Excess heavy metals in soil can seriously affect the growth of crops, among which chromium is considered to be one of the most toxic heavy metals. Excess chromium levels can lead to retarded plant growth and reduced yields, and can affect human health when consumed. Therefore, chromium detection in soil has become an important research element in the field of agriculture. Laser-induced breakdown spectroscopy (LIBS) can be used for the detection of heavy metals in soil. This technique has the advantages of simultaneous detection of multiple elements, online detection, and simple sample preparation methods. Conventional nanosecond laser-induced breakdown spectroscopy has poor reproducibility due to the influence of background continuum spectra and matrix effects during the detection process. Improved methods include filament-induced breakdown spectroscopy (FIBS) based on femtosecond filament, plasma-grating-induced breakdown spectroscopy (GIBS) based on the non-collinear superposition of two femtosecond filaments, multidimensional-plasma-grating-induced breakdown spectroscopy (MIBS) based on the superposition of three non-coplanar femtosecond filaments, and triple-filament interaction induced breakdown spectroscopy (TIBS) based on the coplanar and non-collinear superposition of three femtosecond filaments. All these methods do not require the introduction of additional equipment and complex sample preparation methods. Among these improved methods, GIBS and MIBS have been well-studied. However, studies on TIBS are still lacking, especially regarding the detection of heavy metals in soil.

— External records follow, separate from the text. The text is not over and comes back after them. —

(** Parsing a READY body, whatever follows the name. *)
Lemma parse_ready_body props :
  ZmtpCommand.parse (mkMsg (Some (READY_PREFIX ++ props)) MsgFlags.COMMAND) =
  match ZmtpReady.parse_properties props with
  | Ok r => Ok (Some (Ready r))
  | Err _ => Ok None
  | Panic => Panic
  end.
Proof.
  unfold ZmtpCommand.parse. cbn [Msg.data m_data]. change (negb _ || _) with false. cbn match.
  change (starts_with PING_PREFIX _) with false. change (starts_with PONG_PREFIX _) with false.
  cbn [andb]. rewrite starts_with_app, slice_from_app by done. cbn [mbind result_bind].
  by rewrite (proj2 (Z.leb_le _ _)) by (rewrite zlen_app; change (zlen READY_PREFIX) with 6; pose proof (zlen_nonneg props); lia).
Qed.

(** ** Properties *)

(** A READY command carries its metadata to the peer: whatever order the
    hash map is walked in, parsing the message [create_msg] builds gives back
    the properties, except those with a name longer than 255 octets, which the
    encoder drops.  Names are valid UTF-8 (they are Rust strings) and values
    shorter than 4 GiB. *)
Theorem ready_roundtrip (props : gmap bytes bytes) (iter : list (bytes * bytes))
  (Horder : iter ≡ₚ map_to_list props)
  (Hok : map_Forall (fun k v => property_ok (k, v)) props) :
  ZmtpCommand.parse (ZmtpReady.create_msg iter) =
  Ok (Some (Ready (mkReady (filter name_short props)))).
Proof.
  by rewrite create_msg_eq, parse_ready_body, (parse_properties_encode props).
Qed.
(** ** Setting and getting *)

(** [apply_core_option_value]: every value is parsed before a field is assigned,
    so on an error the options keep their value; the result is the new record. *)
Definition apply_core_option_value (o : SocketOptions) (option_id : Z) (value : bytes)
  : result SocketOptions :=
  let opt := Z.eqb option_id in
  if opt SNDHWM then
    v ← parse_i32_option value;
    Ok (o <| sndhwm := Z.max v 0 |>)
  else if opt RCVHWM then
    v ← parse_i32_option value;
    Ok (o <| rcvhwm := Z.max v 0 |>)
  else if opt LINGER then
    v ← parse_linger_option value;
    Ok (o <| linger := v |>)
  else if opt ROUTING_ID then
    v ← parse_blob_option value;
    Ok (o <| routing_id := Some v |>)
  else if opt RECONNECT_IVL then
    v ← parse_reconnect_ivl_option value;
    Ok (o <| reconnect_ivl := v |>)
  else if opt RECONNECT_IVL_MAX then
    v ← parse_reconnect_ivl_max_option value;
    Ok (o <| reconnect_ivl_max := v |>)
  else if opt RCVTIMEO then
    v ← parse_timeout_option value option_id;
    Ok (o <| rcvtimeo := v |>)
  else if opt SNDTIMEO then
    v ← parse_timeout_option value option_id;
    Ok (o <| sndtimeo := v |>)
  else if opt TCP_KEEPALIVE then
    v ← parse_keepalive_mode_option value;
    Ok (o <| tcp_keepalive_enabled := v |>)
  else if opt TCP_KEEPALIVE_IDLE then
    v ← parse_secs_duration_option value;
    Ok (o <| tcp_keepalive_idle := v |>)
  else if opt TCP_KEEPALIVE_CNT then
    v ← parse_u32_option value;
    Ok (o <| tcp_keepalive_count := v |>)
  else if opt TCP_KEEPALIVE_INTVL then
    v ← parse_secs_duration_option value;
    Ok (o <| tcp_keepalive_interval := v |>)
  else if opt HEARTBEAT_IVL then
    v ← parse_heartbeat_option value option_id;
    Ok (o <| heartbeat_ivl := v |>)
  else if opt HEARTBEAT_TIMEOUT then
    v ← parse_heartbeat_option value option_id;
    Ok (o <| heartbeat_timeout := v |>)
  else if opt HANDSHAKE_IVL then
    v ← parse_handshake_option value option_id;
    Ok (o <| handshake_ivl := v |>)
  else if opt MAXMSGSIZE then
    v ← parse_maxmsgsize_option value;
    Ok (o <| maxmsgsize := v |>)
  else if opt MAX_CONNECTIONS then
    v ← parse_max_connections_option value option_id;
    Ok (o <| max_connections := v |>)
  else if opt TCP_CORK then
    v ← parse_bool_option value;
    Ok (o <| tcp_cork := v |>)
  else if opt ZMTP2_ALLOWED then
    v ← parse_bool_option value;
    Ok (o <| allow_zmtp2 := v |>)
  else if opt ZAP_DOMAIN then
    v ← parse_string_option value option_id;
    Ok (o <| zap_domain := Some v |>)
  else if opt PLAIN_SERVER then
    v ← parse_bool_option value;
    Ok (o <| plain_options := (plain_options o) <| plain_server_role := Some v |> 
          <| plain_enabled := true |> |>)
  else if opt PLAIN_USERNAME then
    v ← parse_string_option value option_id;
    Ok (o <| plain_options := (plain_options o) <| plain_username := Some v |> 
          <| plain_enabled := true |> |>)
  else if opt PLAIN_PASSWORD then
    v ← parse_string_option value option_id;
    Ok (o <| plain_options := (plain_options o) <| plain_password := Some v |> 
          <| plain_enabled := true |> |>)
  else if opt CURVE_SERVER then
    v ← parse_bool_option value;
    Ok (o <| curve_options := (curve_options o) <| curve_server_role := v |> 
          <| curve_enabled := true |> |>)
  else if opt CURVE_SECRET_KEY then
    v ← parse_key_option 32 value option_id;
    Ok (o <| curve_options := (curve_options o) <| secret_key := Some v |> 
          <| curve_enabled := true |> |>)
  else if opt CURVE_SERVER_KEY then
    v ← parse_key_option 32 value option_id;
    Ok (o <| curve_options := (curve_options o) <| server_public_key := Some v |> 
          <| curve_enabled := true |> |>)
  else if opt NOISE_XX_ENABLED then
    v ← parse_bool_option value;
    Ok (o <| noise_xx_options := (noise_xx_options o) <| noise_enabled := v |> |>)
  else if opt NOISE_XX_STATIC_SECRET_KEY then
    v ← parse_key_option 32 value option_id;
    Ok (o <| noise_xx_options := (noise_xx_options o) <| static_secret_key_bytes := Some v |> |>)
  else if opt NOISE_XX_REMOTE_STATIC_PUBLIC_KEY then
    v ← parse_key_option 32 value option_id;
    Ok (o <| noise_xx_options := (noise_xx_options o) <| remote_static_public_key_bytes := Some v |> |>)
  else if opt IO_URING_SESSION_ENABLED then
    v ← parse_bool_option value;
    Ok (o <| io_uring := (io_uring o) <| session_enabled := v |> |>)
  else if opt IO_URING_SNDZEROCOPY then
    v ← parse_bool_option value;
    Ok (o <| io_uring := (io_uring o) <| send_zerocopy := v |> |>)
  else if opt IO_URING_RCVMULTISHOT then
    v ← parse_bool_option value;
    Ok (o <| io_uring := (io_uring o) <| recv_multishot := v |> |>)
  else if opt SUBSCRIBE || opt UNSUBSCRIBE || opt LAST_ENDPOINT || opt ROUTER_MANDATORY
          || opt AUTO_DELIMITER || opt ZMQ_TYPE then Err (UnsupportedOption option_id)
  else Err (InvalidOption option_id).

(** [i32::to_ne_bytes], [as i32], [try_into().unwrap_or(i32::MAX)]. *)
Definition i32_bytes (z : Z) : bytes := le_bytes 4 (wrapS 32 z).
Definition bool_i32 (b : bool) : Z := if b then 1 else 0.
Definition sat_i32 (z : Z) : Z := if z <=? I32_MAX then z else I32_MAX.

(** [map_or]. *)
Definition map_or {A B} (d : B) (f : A -> B) (x : option A) : B :=
  match x with Some a => f a | None => d end.

(** [retrieve_core_option_value]; the last bound endpoint and the socket type (as
    its number) come from the core state. *)
Definition retrieve_core_option_value (o : SocketOptions) (last_bound_endpoint : option bytes)
  (socket_type : Z) (option_id : Z) : result bytes :=
  let opt := Z.eqb option_id in
  if opt SNDHWM then Ok (i32_bytes (sndhwm o))
  else if opt RCVHWM then Ok (i32_bytes (rcvhwm o))
  else if opt LINGER then Ok (i32_bytes (map_or (-1) (fun d => sat_i32 (as_millis d)) (linger o)))
  else if opt ROUTING_ID then ok_or (routing_id o) (Internal "Option ROUTING_ID not set")
  else if opt RECONNECT_IVL then Ok (i32_bytes (map_or 0 as_millis (reconnect_ivl o)))
  else if opt RECONNECT_IVL_MAX then Ok (i32_bytes (map_or 0 as_millis (reconnect_ivl_max o)))
  else if opt RCVTIMEO then Ok (i32_bytes (map_or (-1) (fun d => sat_i32 (as_millis d)) (rcvtimeo o)))
  else if opt SNDTIMEO then Ok (i32_bytes (map_or (-1) (fun d => sat_i32 (as_millis d)) (sndtimeo o)))
  else if opt LAST_ENDPOINT then Ok (default [] last_bound_endpoint)
  else if opt TCP_KEEPALIVE then Ok (i32_bytes (tcp_keepalive_enabled o))
  else if opt TCP_KEEPALIVE_IDLE then Ok (i32_bytes (map_or 0 as_secs (tcp_keepalive_idle o)))
  else if opt TCP_KEEPALIVE_CNT then Ok (i32_bytes (map_or 0 id (tcp_keepalive_count o)))
  else if opt TCP_KEEPALIVE_INTVL then Ok (i32_bytes (map_or 0 as_secs (tcp_keepalive_interval o)))
  else if opt HEARTBEAT_IVL then Ok (i32_bytes (map_or 0 as_millis (heartbeat_ivl o)))
  else if opt HEARTBEAT_TIMEOUT then Ok (i32_bytes (map_or 0 as_millis (heartbeat_timeout o)))
  else if opt HANDSHAKE_IVL then Ok (i32_bytes (map_or 0 as_millis (handshake_ivl o)))
  else if opt MAXMSGSIZE then Ok (le_bytes 8 (maxmsgsize o))
  else if opt MAX_CONNECTIONS then Ok (i32_bytes (map_or (-1) id (max_connections o)))
  else if opt TCP_CORK then Ok (i32_bytes (bool_i32 (tcp_cork o)))
  else if opt ZMTP2_ALLOWED then Ok (i32_bytes (bool_i32 (allow_zmtp2 o)))
  else if opt ZAP_DOMAIN then ok_or (zap_domain o) (Internal "Option ZAP_DOMAIN not set")
  else if opt PLAIN_SERVER then ok_or ((fun b => i32_bytes (bool_i32 b)) <$> plain_server_role (plain_options o))
         (Internal "Option PLAIN_SERVER not set")
  else if opt PLAIN_USERNAME then ok_or (plain_username (plain_options o)) (Internal "Option PLAIN_USERNAME not set")
  else if opt PLAIN_PASSWORD then Err (PermissionDenied "PLAIN_PASSWORD is write-only")
  else if opt NOISE_XX_ENABLED then Ok (i32_bytes (bool_i32 (noise_enabled (noise_xx_options o))))
  else if opt NOISE_XX_STATIC_SECRET_KEY then Err (PermissionDenied "NOISE_XX_STATIC_SECRET_KEY is write-only")
  else if opt NOISE_XX_REMOTE_STATIC_PUBLIC_KEY then ok_or (remote_static_public_key_bytes (noise_xx_options o))
         (Internal "Option NOISE_XX_REMOTE_STATIC_PUBLIC_KEY not set")
  else if opt IO_URING_SESSION_ENABLED then Ok (i32_bytes (bool_i32 (session_enabled (io_uring o))))
  else if opt IO_URING_SNDZEROCOPY then Ok (i32_bytes (bool_i32 (send_zerocopy (io_uring o))))
  else if opt IO_URING_RCVMULTISHOT then Ok (i32_bytes (bool_i32 (recv_multishot (io_uring o))))
  else if opt ZMQ_TYPE then Ok (i32_bytes socket_type)
  else if opt SUBSCRIBE || opt UNSUBSCRIBE || opt ROUTER_MANDATORY || opt AUTO_DELIMITER
  then Err (UnsupportedOption option_id)
  else Err (InvalidOption option_id).

(** ** Lemmas *)

Lemma be_bytes_congr n a b :
  a mod 256 ^ Z.of_nat n = b mod 256 ^ Z.of_nat n -> be_bytes n a = be_bytes n b.
Proof. intros H. by rewrite <- (be_bytes_mod n a), H, be_bytes_mod. Qed.

Lemma wrapS_congr w z : 0 < w -> wrapS w z mod 2 ^ w = z mod 2 ^ w.
Proof.
  intros. unfold wrapS. rewrite Zminus_mod_idemp_l. by rewrite Z.add_simpl_r.
Qed.
(** ** Properties *)

(** C36: the CURVE handshake between a client that is configured with the
    server's public key and that server always completes in three commands.  Both
    mechanisms end ready, each knows the other's long-term public key, and the
    framers they hand over hold ciphers that decrypt what the other encrypts,
    in both directions. *)
Theorem curve_handshake (HD : Dryoc) (HL : DryocLaws) (client server : ZmtpEngineConfig)
  (skc sks ec es : bytes) (max : Z)
  (Hsizes : zlen skc = 32 /\ zlen ec = 32 /\ zlen es = 32)
  (Hclient : cfg_curve_local_secret_key client = Some skc)
  (Hremote : cfg_curve_remote_public_key client = Some (kp_public sks))
  (Hserver : cfg_curve_local_secret_key server = Some sks) :
  exists c s kc ks,
    curve_session client server ec es = Some (c, s) /\
    CurveMechanism.into_framer id c max =
      Ok (DynLengthPrefixed (LengthPrefixedFramer.new kc max), Some (kp_public sks)) /\
    CurveMechanism.into_framer id s max =
      Ok (DynLengthPrefixed (LengthPrefixedFramer.new ks max), Some (kp_public skc)) /\
    cp_sync kc ks /\ cp_sync ks kc.
Proof.
  destruct Hsizes as (Hskc & Hec & Hes).
  destruct (session_runs client server skc sks ec es) as (c & s & Hrun & Hc & Hs); [done..|].
  destruct (kx_agree skc sks) as (k1 & k2 & Ec & Es).
  eexists c, s, (CurveDataCipher.new k2 k1), (CurveDataCipher.new k1 k2).
  split_and!; [done|eapply session_framer; [done|]..|done|done].
  - by rewrite (session_cipher _ _ _ _ Hc), Ec.
  - by rewrite (session_cipher _ _ _ _ Hs), Es.
Qed.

In this study, a TIBS system based on the superposition of three coplanar and non-collinear femtosecond beams, a GIBS system based on the superposition of two noncollinear femtosecond beams, and a FIBS system based on one femtosecond beam are developed to study the heavy-metal detection capability of these three systems in soil. Standard soil samples are doped with various mass fraction Cr elements and pressed into sheets. To ensure that the position of the sample being excited remains the same, the sample sheet is placed on a three-dimensional translation table. The fluorescence signal generated by the excited sample is transmitted to a step spectrometer equipped with an intensified charge-coupled device (ICCD). In addition, we use three systems for the detection of standard soil samples doped with different mass fraction Cr elements and determine the detection limits.

We first compare the spectral line signal intensities of the FIBS, GIBS, and TIBS systems under the same experimental conditions. As shown in Table 2, the signal intensity of the TIBS system is enhanced by 2 times compared with that of the GIBS system and 7-11 times compared with that of the FIBS system. Then, we compare the changes in the spectral line intensity under the three systems by varying the sample position. As shown in Fig. 4, the TIBS, GIBS, and FIBS systems exhibit stable excitation in the spatial scale of 0.30, 0.35, and 0.15 mm, respectively. This implies that the plasma grating formed by the superposition of multiple filaments has more stable excitation. The spectral signal intensity decreases rapidly after the excitation is far from the corresponding region because the filaments are not superimposed in this case. Finally, we measure the calibration curves of the Cr samples in soil with the three systems and calculate the corresponding limits of detection. As shown in Fig. 5, the limits of detection for the FIBS, GIBS, and TIBS systems are 22.18×10^-6, 8.68×10^-6, and 5.06×10^-6, respectively. The TIBS system exhibits higher detection sensitivity compared with the GIBS system, and the coefficients of determination of the calibration curves for all three systems exceed 0.99.

In the comparative analysis of the soil samples doped with various mass fraction Cr₂O₃ under the same experimental conditions, the spectral signal of the TIBS system is significantly enhanced compared with those of the GIBS and FIBS systems; specifically, the spectral intensity achieves an enhancement of 2 times and 7-11 times, respectively, which is due to the more intense electron-ion collision in the interaction region of three filaments than that of two filaments, thereby leading to a further enhancement of the fluorescence. Compared with the GIBS system, the TIBS system has similar excitation stability and maintains in the best excitation region when the sample is moved within 0.30 mm. The calibration curves of Cr in soil are established under FIBS, GIBS, and TIBS systems, and the detection limits are 22.18×10^-6, 8.68×10^-6, and 5.06×10^-6, respectively. These results show that the TIBS technique can further improve the sensitivity of the detection compared with the GIBS system, and can be used as an effective method for the detection of heavy metals in soil.